▶ _Excerpted data_
Definition encode (g : segment) : list Z :=
  le_bytes 4 (sconv g) ++ [cmd g; frg g] ++ le_bytes 2 (wnd g) ++ le_bytes 4 (ts g) ++
  le_bytes 4 (sn g) ++ le_bytes 4 (una g) ++ le_bytes 4 (u32 (Z.of_nat (length (data g)))).

(** ** The receive buffer: a min-heap and the set of its sequence numbers *)

Record segmentHeap : Type := MkHeap { segments : list segment; marks : gset Z }.

Definition newSegmentHeap : segmentHeap := MkHeap [] ∅.
Definition Less (a b : segment) : bool := 0 <? itimediff (sn b) (sn a).
Definition Has (n : Z) (h : segmentHeap) : bool := bool_decide (n ∈ marks h).
Definition heapPush (g : segment) (h : segmentHeap) : segmentHeap :=
  MkHeap (heap_Push Less g (segments h)) ({[sn g]} ∪ marks h).
Definition heapPop (h : segmentHeap) : option (segment * segmentHeap) :=
  '(g, l) ← heap_Pop Less (segments h); Some (g, MkHeap l (marks h ∖ {[sn g]})).

Record ackItem : Type := MkAck { ack_sn : Z; ack_ts : Z }.

(** ** The engine *)

Record KCP : Type := MkKCP {
  conv : Z; mtu : Z; mss : Z; state : Z;
  snd_una : Z; snd_nxt : Z; rcv_nxt : Z;
  ssthresh : Z; rx_rttvar : Z; rx_srtt : Z; rx_rto : Z; rx_minrto : Z;
  snd_wnd : Z; rcv_wnd : Z; rmt_wnd : Z; cwnd : Z; incr : Z;
  probe : Z; ts_probe : Z; probe_wait : Z;
  interval : Z; ts_flush : Z; nodelay : Z; updated : Z;
  dead_link : Z; fastresend : Z; nocwnd : Z; stream : Z;
  snd_queue : list segment; rcv_queue : list segment; snd_buf : list segment;
  rcv_buf : segmentHeap;
  acklist : list ackItem;
  buffer : Z;                         (* the length of the encoding buffer *)
  outputs : list (list Z);
  clock : list Z;
  numbered : list (Z * list Z);
  delivered : list (Z * list Z)
}.

#[export] Instance KCP_expanded : Expanded KCP := fun k =>
  MkKCP (conv k) (mtu k) (mss k) (state k) (snd_una k) (snd_nxt k) (rcv_nxt k) (ssthresh k) (rx_rttvar k) (rx_srtt k)
    (rx_rto k) (rx_minrto k) (snd_wnd k) (rcv_wnd k) (rmt_wnd k) (cwnd k) (incr k) (probe k) (ts_probe k) (probe_wait k)
    (interval k) (ts_flush k) (nodelay k) (updated k) (dead_link k) (fastresend k) (nocwnd k) (stream k)
    (snd_queue k) (rcv_queue k) (snd_buf k) (rcv_buf k) (acklist k) (buffer k) (outputs k) (clock k) (numbered k) (delivered k).
#[export] Instance mtu_field : Field mtu := ltac:(field_updater).
#[export] Instance mss_field : Field mss := ltac:(field_updater).
#[export] Instance state_field : Field state := ltac:(field_updater).
#[export] Instance snd_una_field : Field snd_una := ltac:(field_updater).
#[export] Instance snd_nxt_field : Field snd_nxt := ltac:(field_updater).
#[export] Instance rcv_nxt_field : Field rcv_nxt := ltac:(field_updater).
#[export] Instance ssthresh_field : Field ssthresh := ltac:(field_updater).
#[export] Instance rx_rttvar_field : Field rx_rttvar := ltac:(field_updater).
#[export] Instance rx_srtt_field : Field rx_srtt := ltac:(field_updater).
#[export] Instance rx_rto_field : Field rx_rto := ltac:(field_updater).
#[export] Instance rx_minrto_field : Field rx_minrto := ltac:(field_updater).
#[export] Instance snd_wnd_field : Field snd_wnd := ltac:(field_updater).
#[export] Instance rcv_wnd_field : Field rcv_wnd := ltac:(field_updater).
#[export] Instance rmt_wnd_field : Field rmt_wnd := ltac:(field_updater).
#[export] Instance cwnd_field : Field cwnd := ltac:(field_updater).
#[export] Instance incr_field : Field incr := ltac:(field_updater).
#[export] Instance probe_field : Field probe := ltac:(field_updater).
#[export] Instance ts_probe_field : Field ts_probe := ltac:(field_updater).
#[export] Instance probe_wait_field : Field probe_wait := ltac:(field_updater).
#[export] Instance interval_field : Field interval := ltac:(field_updater).
#[export] Instance ts_flush_field : Field ts_flush := ltac:(field_updater).
#[export] Instance nodelay_field : Field nodelay := ltac:(field_updater).
#[export] Instance updated_field : Field updated := ltac:(field_updater).
#[export] Instance dead_link_field : Field dead_link := ltac:(field_updater).
#[export] Instance fastresend_field : Field fastresend := ltac:(field_updater).
#[export] Instance nocwnd_field : Field nocwnd := ltac:(field_updater).
#[export] Instance stream_field : Field stream := ltac:(field_updater).
#[export] Instance snd_queue_field : Field snd_queue := ltac:(field_updater).
#[export] Instance rcv_queue_field : Field rcv_queue := ltac:(field_updater).
#[export] Instance snd_buf_field : Field snd_buf := ltac:(field_updater).
#[export] Instance rcv_buf_field : Field rcv_buf := ltac:(field_updater).
#[export] Instance acklist_field : Field acklist := ltac:(field_updater).
#[export] Instance buffer_field : Field buffer := ltac:(field_updater).
#[export] Instance outputs_field : Field outputs := ltac:(field_updater).
#[export] Instance clock_field : Field clock := ltac:(field_updater).
#[export] Instance numbered_field : Field numbered := ltac:(field_updater).
#[export] Instance delivered_field : Field delivered := ltac:(field_updater).

Definition NewKCP (conv : Z) : KCP :=
  MkKCP conv IKCP_MTU_DEF (IKCP_MTU_DEF - IKCP_OVERHEAD) 0 0 0 0 IKCP_THRESH_INIT 0 0 IKCP_RTO_DEF IKCP_RTO_MIN
    IKCP_WND_SND IKCP_WND_RCV IKCP_WND_RCV 0 0 0 0 0 IKCP_INTERVAL IKCP_INTERVAL 0 0 IKCP_DEADLINK 0 0 0
    [] [] [] newSegmentHeap [] ((IKCP_MTU_DEF + IKCP_OVERHEAD) * 3) [] [] [] [].

Definition currentMs (k : KCP) : Z * KCP := (u32 (default 0 (clock k !! 0%nat)), k <| clock ::= drop 1 |>).

(** A pooled buffer holds [mtuLimit] bytes; slicing it longer panics. *)
Definition newSegment (bytes : list Z) : outcome segment :=
  if mtuLimit <? Z.of_nat (length bytes) then Panic PanicSliceBounds else Ret (zero_segment <| data := bytes |>).

Definition recycleSegment (g : segment) : segment := g <| data := [] |>.

(** What of a segment the reader gets. *)
Definition content (g : segment) : Z * list Z := (frg g, data g).

(** ** Receiving *)

Definition sum_data (l : list segment) : Z := Z.of_nat (sum_list_with (fun g => length (data g)) l).

(** The message at the front of the queue: up to the first segment that ends one. *)
Fixpoint first_message (l : list segment) : list segment :=
  match l with
  | [] => []
  | g :: l => if frg g =? 0 then [g] else g :: first_message l
  end.

Definition PeekSize (k : KCP) : Z :=
  match rcv_queue k with
  | [] => -1
  | g :: _ =>
      if frg g =? 0 then Z.of_nat (length (data g))
      else if Z.of_nat (length (rcv_queue k)) <? wrap 8 (frg g + 1) then -1
      else sum_data (first_message (rcv_queue k))
  end.

(** Moves what is in order from the heap to the queue: Recv's and parse_data's
    last loop. *)
Fixpoint move_ready (fuel : nat) (k : KCP) : outcome KCP :=
  match fuel with
  | O => Panic FuelExhausted
  | S fuel =>
      match segments (rcv_buf k) with
      | [] => Ret k
      | _ =>
          match heapPop (rcv_buf k) with
          | None => Panic PanicSliceBounds
          | Some (g, h) =>
              if (sn g =? rcv_nxt k) && (Z.of_nat (length (rcv_queue k)) <? rcv_wnd k)
              then move_ready fuel (k <| rcv_buf := h |> <| rcv_queue ::= (fun q => q ++ [g]) |> <| rcv_nxt ::= (fun n => u32 (n + 1)) |>)
              else Ret (k <| rcv_buf := heapPush g h |>)
          end
      end
  end.

Definition move_available (k : KCP) : outcome KCP := move_ready (S (length (segments (rcv_buf k)))) k.

(** The merge loop: pops segments into [room] bytes until one ends a message. *)
Fixpoint merge (room : nat) (q : list segment) (got : list Z) : outcome (list Z * list segment) :=
  match q with
  | [] => Ret (got, [])
  | g :: q =>
      if (room <? length (data g))%nat then Panic PanicSliceBounds
      else
        let got := got ++ data g in
        if frg g =? 0 then Ret (got, q) else merge (room - length (data g)) q got
  end.

(** Recv into a buffer of [room] bytes: the return value and the bytes. *)
Definition Recv (room : nat) (k : KCP) : outcome (Z * list Z * KCP) :=
  let peeksize := PeekSize k in
  if peeksize <? 0 then Ret (-1, [], k)
  else if Z.of_nat room <? peeksize then Ret (-2, [], k)
  else
    let fast_recover := rcv_wnd k <=? Z.of_nat (length (rcv_queue k)) in
    '(got, q) ← merge room (rcv_queue k) [];
    let taken := take (length (rcv_queue k) - length q) (rcv_queue k) in
    let k := k <| rcv_queue := q |> <| delivered ::= (fun l => l ++ (content <$> taken)) |> in
    k ← move_available k;
    let k := if (Z.of_nat (length (rcv_queue k)) <? rcv_wnd k) && fast_recover
             then k <| probe ::= (fun p => Z.lor p IKCP_ASK_TELL) |> else k in
    Ret (Z.of_nat (length got), got, k).

(** ** Sending *)

(** Fills up the last queued segment in stream mode: the queue and what is
    left of the buffer. *)
Definition append_last (k : KCP) (buf : list Z) : outcome (list segment * list Z) :=
  match last (snd_queue k) with
  | None => Ret (snd_queue k, buf)
  | Some g =>
      if Z.of_nat (length (data g)) <? mss k then
        let extend := Nat.min (length buf) (Z.to_nat (mss k) - length (data g)) in
        let bytes := data g ++ take extend buf in
        if mtuLimit <? Z.of_nat (length bytes) then Panic PanicSliceBounds
        else Ret (alter (fun g => g <| data := bytes |>) (length (snd_queue k) - 1)%nat (snd_queue k), drop extend buf)
      else Ret (snd_queue k, buf)
  end.

(** The fragments of a buffer, the last numbered 0 in message mode. *)
Fixpoint fragments (count : nat) (k : KCP) (buf : list Z) : outcome (list segment) :=
  match count with
  | O => Ret []
  | S rest =>
      let size := Nat.min (length buf) (Z.to_nat (mss k)) in
      g ← newSegment (take size buf);
      gs ← fragments rest k (drop size buf);
      Ret (g <| frg := (if stream k =? 0 then wrap 8 (Z.of_nat rest) else 0) |> :: gs)
  end.

Definition Send (buf : list Z) (k : KCP) : outcome (Z * KCP) :=
  match buf with
  | [] =>
      if stream k =? 0 then Ret (-1, k)
      else g ← newSegment []; Ret (0, k <| snd_queue ::= (fun q => q ++ [g]) |>)
  | _ =>
      '(q, buf) ← (if stream k =? 0 then Ret (snd_queue k, buf) else append_last k buf);
      let k := k <| snd_queue := q |> in
      if negb (stream k =? 0) && bool_decide (buf = []) then Ret (0, k)
      else
        let len := Z.of_nat (length buf) in
        let count := if len <=? mss k then 1 else (len + mss k - 1) / mss k in
        if 255 <? count then Ret (-2, k)
        else gs ← fragments (Z.to_nat count) k buf; Ret (0, k <| snd_queue ::= (fun q => q ++ gs) |>)
  end.

(** ** Acknowledgements *)

Definition update_ack (rtt : Z) (k : KCP) : KCP :=
  let '(srtt, rttvar) :=
    if rx_srtt k =? 0 then (rtt, Z.shiftr rtt 1)
    else
      let delta := i32 (rtt - rx_srtt k) in
      let srtt := i32 (rx_srtt k + Z.shiftr delta 3) in
      let delta := if delta <? 0 then i32 (- delta) else delta in
      let d := i32 (delta - rx_rttvar k) in
      (srtt, i32 (rx_rttvar k + Z.shiftr d (if rtt <? i32 (srtt - rx_rttvar k) then 5 else 2))) in
  let rto := u32 (u32 srtt + Z.max (interval k) (u32 (Z.shiftl (u32 rttvar) 2))) in
  k <| rx_srtt := srtt |> <| rx_rttvar := rttvar |> <| rx_rto := Z.min (Z.max (rx_minrto k) rto) IKCP_RTO_MAX |>.

Definition shrink_buf (k : KCP) : KCP :=
  k <| snd_una := match snd_buf k with g :: _ => sn g | [] => snd_nxt k end |>.

(** Whether [n] is outside the send window. *)
Definition not_inflight (n : Z) (k : KCP) : bool :=
  (itimediff n (snd_una k) <? 0) || (0 <=? itimediff n (snd_nxt k)).

Fixpoint mark_acked (n : Z) (l : list segment) : list segment :=
  match l with
  | [] => []
  | g :: l =>
      if n =? sn g then recycleSegment (g <| acked := true |>) :: l
      else if itimediff n (sn g) <? 0 then g :: l
      else g :: mark_acked n l
  end.

Definition parse_ack (n : Z) (k : KCP) : KCP :=
  if not_inflight n k then k else k <| snd_buf ::= mark_acked n |>.

Fixpoint count_fastack (n t resend : Z) (l : list segment) : bool * list segment :=
  match l with
  | [] => (false, [])
  | g :: l' =>
      if itimediff n (sn g) <? 0 then (false, l)
      else if negb (n =? sn g) && (itimediff (ts g) t <=? 0) && negb (fastack g =? max32) then
        let g := g <| fastack ::= (fun f => u32 (f + 1)) |> in
        let '(b, l') := count_fastack n t resend l' in ((u32 resend <=? fastack g) || b, g :: l')
      else let '(b, l') := count_fastack n t resend l' in (b, g :: l')
  end.

Definition parse_fastack (n t : Z) (k : KCP) : bool * KCP :=
  if not_inflight n k then (false, k)
  else let '(b, l) := count_fastack n t (fastresend k) (snd_buf k) in (b, k <| snd_buf := l |>).

(** How many segments at the front lie before [u]. *)
Fixpoint count_una (u : Z) (l : list segment) : nat :=
  match l with
  | g :: l => if 0 <? itimediff u (sn g) then S (count_una u l) else O
  | [] => O
  end.

Definition parse_una (u : Z) (k : KCP) : nat * KCP :=
  let n := count_una u (snd_buf k) in (n, k <| snd_buf ::= drop n |>).

Definition ack_push (n t : Z) (k : KCP) : KCP := k <| acklist ::= (fun l => l ++ [MkAck n t]) |>.

Definition parse_data (g : segment) (k : KCP) : outcome (bool * KCP) :=
  if (0 <=? itimediff (sn g) (u32 (rcv_nxt k + rcv_wnd k))) || (itimediff (sn g) (rcv_nxt k) <? 0) then Ret (true, k)
  else
    let repeat := Has (sn g) (rcv_buf k) in
    k ← (if repeat then Ret k
         else if mtuLimit <? Z.of_nat (length (data g)) then Panic PanicSliceBounds
         else Ret (k <| rcv_buf ::= heapPush g |>));
    k ← move_available k;
    Ret (repeat, k).

Definition wnd_unused (k : KCP) : Z :=
  let n := Z.of_nat (length (rcv_queue k)) in
  if n <? rcv_wnd k then wrap 16 (rcv_wnd k - n) else 0.

(** ** Flushing

    [w] is what lies in the encoding buffer before [ptr]. *)

Definition makeSpace (space : Z) (k : KCP) (w : list Z) : KCP * list Z :=
  if mtu k <? Z.of_nat (length w) + space then (k <| outputs ::= (fun l => l ++ [w]) |>, []) else (k, w).

(** Writing past the end of the encoding buffer panics. *)
Definition put (bytes : list Z) (k : KCP) (w : list Z) : outcome (list Z) :=
  if buffer k <? Z.of_nat (length w) + Z.of_nat (length bytes) then Panic PanicSliceBounds else Ret (w ++ bytes).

▶ _What you are asked to do_
The stretch of entries above that starts with the line containing "(rcv_queue k) [];" and goes on through the line containing "left of the buffer. *)" is to be transcribed exactly, and no other line is to be transcribed.

▶ _Result for this task_
    '(got, q) ← merge room (rcv_queue k) [];
    let taken := take (length (rcv_queue k) - length q) (rcv_queue k) in
    let k := k <| rcv_queue := q |> <| delivered ::= (fun l => l ++ (content <$> taken)) |> in
    k ← move_available k;
    let k := if (Z.of_nat (length (rcv_queue k)) <? rcv_wnd k) && fast_recover
             then k <| probe ::= (fun p => Z.lor p IKCP_ASK_TELL) |> else k in
    Ret (Z.of_nat (length got), got, k).

(** ** Sending *)

(** Fills up the last queued segment in stream mode: the queue and what is
    left of the buffer. *)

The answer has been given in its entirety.